YOUR ASSIGNMENT:
Below are some records. Return exactly the lines from the one containing "then Z.lor match" through the one containing "ring_snoc; [lia|done|lia|done|exact Hsh].", both included, and only those.

Collected data entries
>>>

(** The walk fills in the descriptors of the frame, or stops when the ring is full. *)
Lemma tx_loop_spec ext n k t id bufs first sl flags ring :
  n = 2 ^ k -> 1 <= k <= 9 -> ntxd t = n -> 0 <= txin t < n -> Z.of_nat (length ring) = n ->
  Forall buf_ok bufs -> Z.of_nat (length sl) <= n - 1 -> ring_holds n (txin t) ring sl ->
  (forall j, (length sl <= j < Z.to_nat n)%nat -> txp t !! index n (txin t) j = Some None) ->
  exists r ring', tx_loop 0 ext t bufs first (Z.of_nat (index n (txin t) (length sl))) flags ring = Some (r, ring') /\
    Z.of_nat (length ring') = n /\
    if Z.of_nat (length sl + length bufs) <=? n - 1
    then (exists f, r = Some (Z.of_nat (index n (txin t) (length sl + length bufs)), f) /\
                    (bufs <> [] -> truthy (Z.land f CTRL_EOF) = true)) /\
         ring_holds n (txin t) ring' (sl ++ slots_of id first bufs)
    else r = None /\ ring_holds n (txin t) ring' sl.
Proof.
  intros Hn Hk Ht Hi Hlen Hb. revert first sl flags ring Hlen.
  induction Hb as [|[pa len] bufs [Hpa Hl] Hb IH]; intros first sl flags ring Hlen Hsl Hr Hps.
  { exists (Some (Z.of_nat (index n (txin t) (length sl)), flags)), ring. split; [done|]. split; [done|].
    cbn [length slots_of]. rewrite Nat.add_0_r, app_nil_r, (proj2 (Z.leb_le _ _)) by lia. split; [|done].
    by exists flags. }
  cbn [tx_loop length fst snd] in *.
  assert (Hnext : NEXTTXD t (Z.of_nat (index n (txin t) (length sl))) = Z.of_nat (index n (txin t) (S (length sl)))).
  { unfold NEXTTXD, TXD. rewrite Ht, (XXD_mod _ k n) by (done || lia). apply index_next. lia. }
  rewrite Hnext. destruct (_ =? txin t) eqn:E; bool_simpl.
  - exists None, ring. split; [done|]. split; [done|].
    assert (Hfull : Z.of_nat (length sl) = n - 1).
    { destruct (Z.eq_dec (Z.of_nat (length sl)) (n - 1)) as [|Hne]; [done|exfalso].
      assert (S (length sl) = 0)%nat; [|lia]. apply (index_inj n (txin t)); [lia|lia|]. rewrite index_0 by lia. lia. }
    by rewrite (proj2 (Z.leb_gt _ _)) by lia.
  - rewrite (proj2 (Z.eqb_neq len 0)) by lia.
    assert (Hlt : Z.of_nat (length sl) < n - 1).
    { destruct (Z.eq_dec (Z.of_nat (length sl)) (n - 1)) as [Heq|]; [exfalso|lia]. apply E. unfold index.
      replace (txin t + Z.of_nat (S (length sl))) with (txin t + 1 * n) by lia.
      rewrite Z_mod_plus_full, Z.mod_small by lia. lia. }
    set (i := index n (txin t) (length sl)) in *. pose proof (index_lt n (txin t) (length sl) ltac:(lia)) as Hilt. fold i in Hilt.
    set (last := match bufs with [] => true | _ => false end).
    destruct (dd_val_shows ext pa first last (Z.of_nat i =? n - 1) len (if last then Some id else None) Hpa ltac:(lia))
      as (d & Hd & Hsh & Heof).
    assert (Hflags : (if Z.of_nat i =? ntxd t - 1
        then Z.lor match bufs with [] => Z.lor (if first then CTRL_SOF else 0) (Z.lor CTRL_IOC CTRL_EOF)
                                 | _ :: _ => if first then CTRL_SOF else 0 end CTRL_EOT
        else match bufs with [] => Z.lor (if first then CTRL_SOF else 0) (Z.lor CTRL_IOC CTRL_EOF)
                           | _ :: _ => if first then CTRL_SOF else 0 end) = tx_flags first last (Z.of_nat i =? n - 1))
      by (rewrite Ht; unfold last; by destruct bufs).
    rewrite Hflags. unfold dma32_dd_upd. rewrite Hd, (proj2 (Z.ltb_lt _ _)) by lia. rewrite Nat2Z.id.
    assert (Hpi : txp t !! i = Some None) by (apply Hps; lia). rewrite Hpi, bool_decide_true by done.
    destruct (IH false (sl ++ [Slot first last pa len (if last then Some id else None)]) (d_ctrl d) (<[i := d]> ring))
      as (r & ring' & Hloop & Hlen' & Hres).
    + by rewrite length_insert.
    + rewrite length_app. cbn. lia.
    + apply ring_snoc; [lia|done|lia|done|exact Hsh].
    + intros j. rewrite length_app. cbn. intros Hj. apply Hps. lia.
    + rewrite length_app in Hloop, Hres. cbn [length] in Hloop, Hres. replace (length sl + 1)%nat with (S (length sl)) in Hloop by lia.
      exists r, ring'. rewrite Hloop. split; [done|]. split; [done|].
      replace (length sl + 1 + length bufs)%nat with (length sl + S (length bufs))%nat in Hres by lia.
      destruct (_ <=? _).
      * destruct Hres as [(f & -> & Hf) Hr']. rewrite <- app_assoc in Hr'. cbn in Hr'. split; [|exact Hr'].
        exists f. split; [done|]. intros _. destruct bufs as [|b bufs]; [|by apply Hf].
        cbn in Hloop. injection Hloop as _ <- _. exact Heof.
      * destruct Hres as [-> Hr']. split; [done|]. by eapply ring_prefix.
Qed.

Lemma length_slots_of id first bufs : length (slots_of id first bufs) = length bufs.
Proof. revert first. induction bufs as [|[pa len] bufs IH]; intros first; cbn; [done|]. by rewrite IH. Qed.

Lemma slots_of_id id first bufs j : (j < length bufs)%nat ->
  slots_of id first bufs !! j ≫= s_id = if decide (S j = length bufs) then Some id else None.
Proof.
  revert first j. induction bufs as [|[pa len] bufs IH]; intros first j Hj; cbn in Hj; [lia|].
  destruct j as [|j]; cbn.
  - destruct bufs; case_decide; cbn in *; try lia; done.
  - rewrite IH by lia. repeat case_decide; lia || done.
Qed.

Lemma dma32_txfast_spec ext n t sl p commit :
  ring_size n -> tx_ok n t sl -> p_bufs p <> [] -> Forall buf_ok (p_bufs p) ->
  exists t', dma32_txfast 0 ext t p commit =
      Some (if Z.of_nat (length sl + length (p_bufs p)) <=? n - 1 then 0 else -1, t') /\
    if Z.of_nat (length sl + length (p_bufs p)) <=? n - 1
    then tx_ok n t' (sl ++ frame p) /\ tx_freed t' = tx_freed t /\ txin t' = txin t /\
         tx_ptr t' = (if commit then I2B (txout t') else tx_ptr t) /\
         txavail t' = n - 1 - Z.of_nat (length sl + length (p_bufs p))
    else tx_ok n t' sl /\ tx_freed t' = tx_freed t ++ [p_id p] /\ txin t' = txin t /\ tx_ptr t' = tx_ptr t /\
         txavail t' = 0.
Proof.
  intros (k & Hk & Hn) [[(Hnt & Hld & Hlp) Hin Hlen Hring Hps] Hout] Hne Hb. unfold dma32_txfast.
  assert (Ho : txout t = Z.of_nat (index n (txin t) (length sl))).
  { rewrite Hout. unfold index. pose proof (Z.mod_pos_bound (txin t + Z.of_nat (length sl)) n). lia. }
  destruct (tx_loop_spec ext n k t (p_id p) (p_bufs p) true sl 0 (txd32 t)) as (r & ring' & Hloop & Hlr & Hres);
    try done.
  { intros j Hj. rewrite Hps by lia. by rewrite lookup_ge_None_2 by lia. }
  rewrite Ho, Hloop. destruct (Z.leb_spec (Z.of_nat (length sl + length (p_bufs p))) (n - 1)) as [Hle|Hgt].
  - destruct Hres as [(f & -> & Hf) Hr']. rewrite (Hf Hne). set (m := (length sl + length (p_bufs p))%nat) in *.
    assert (0 < length (p_bufs p))%nat by (destruct (p_bufs p); [done|cbn; lia]).
    assert (Hlast : PREVTXD t (Z.of_nat (index n (txin t) m)) = Z.of_nat (index n (txin t) (m - 1))).
    { clear Hr' Hf Hloop. unfold PREVTXD, TXD. rewrite Hnt, (XXD_mod _ k n) by (done || lia). unfold index.
      assert (0 < n) by lia. pose proof (Z.mod_pos_bound (txin t + Z.of_nat m) n). pose proof (Z.mod_pos_bound (txin t + Z.of_nat (m - 1)) n).
      rewrite !Z2Nat.id, Zminus_mod_idemp_l by lia. f_equal. lia. }
    rewrite Hlast. pose proof (index_lt n (txin t) (m - 1) ltac:(lia)).
    rewrite (proj2 (Z.ltb_lt _ _)) by lia. rewrite Nat2Z.id. eexists. split; [reflexivity|].
    assert (Hlf : length (sl ++ frame p) = m) by (unfold frame; by rewrite length_app, length_slots_of).
    assert (Hfo : Z.of_nat (index n (txin t) m) = (txin t + Z.of_nat (length (sl ++ frame p))) mod n).
    { rewrite Hlf. unfold index. pose proof (Z.mod_pos_bound (txin t + Z.of_nat m) n). lia. }
    split.
    + split; [|exact Hfo]. split; cbn; [split; [done|]; split; [done|by rewrite length_insert]|done|rewrite Hlf; lia|done|].
      intros j Hj. destruct (decide (j = m - 1)%nat) as [->|Hjm].
      * rewrite list_lookup_insert_eq by lia. rewrite lookup_app_r by lia. unfold frame.
        rewrite slots_of_id, decide_True by lia. done.
      * rewrite list_lookup_insert_ne by (intros E; apply index_inj in E; lia). rewrite Hps by done. f_equal.
        destruct (decide (j < length sl)%nat) as [Hjs|Hjs]; [by rewrite lookup_app_l by done|].
        rewrite (lookup_ge_None_2 sl) by lia. rewrite lookup_app_r by lia. cbn.
        destruct (decide (j < m)%nat).
        -- unfold frame. by rewrite slots_of_id, decide_False by lia.
        -- rewrite lookup_ge_None_2; [done|]. unfold frame. rewrite length_slots_of. lia.
    + split; [done|]. split; [done|]. split; [done|]. cbn [txavail set_txavail].
      replace (Z.of_nat m) with (Z.of_nat (length (sl ++ frame p))) by (by rewrite Hlf).
      apply (tx_active n _ (sl ++ frame p) k); cbn [ntxd txin txout]; [done|done|done|done|exact Hfo|rewrite Hlf; exact Hle].
  - destruct Hres as [-> Hr']. eexists. split; [reflexivity|]. split; [|done].
    split; [|cbn; by rewrite <- Ho]. by split; cbn.
Qed.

<<<

SOLUTION:
        then Z.lor match bufs with [] => Z.lor (if first then CTRL_SOF else 0) (Z.lor CTRL_IOC CTRL_EOF)
                                 | _ :: _ => if first then CTRL_SOF else 0 end CTRL_EOT
        else match bufs with [] => Z.lor (if first then CTRL_SOF else 0) (Z.lor CTRL_IOC CTRL_EOF)
                           | _ :: _ => if first then CTRL_SOF else 0 end) = tx_flags first last (Z.of_nat i =? n - 1))
      by (rewrite Ht; unfold last; by destruct bufs).
    rewrite Hflags. unfold dma32_dd_upd. rewrite Hd, (proj2 (Z.ltb_lt _ _)) by lia. rewrite Nat2Z.id.
    assert (Hpi : txp t !! i = Some None) by (apply Hps; lia). rewrite Hpi, bool_decide_true by done.
    destruct (IH false (sl ++ [Slot first last pa len (if last then Some id else None)]) (d_ctrl d) (<[i := d]> ring))
      as (r & ring' & Hloop & Hlen' & Hres).
    + by rewrite length_insert.
    + rewrite length_app. cbn. lia.
    + apply ring_snoc; [lia|done|lia|done|exact Hsh].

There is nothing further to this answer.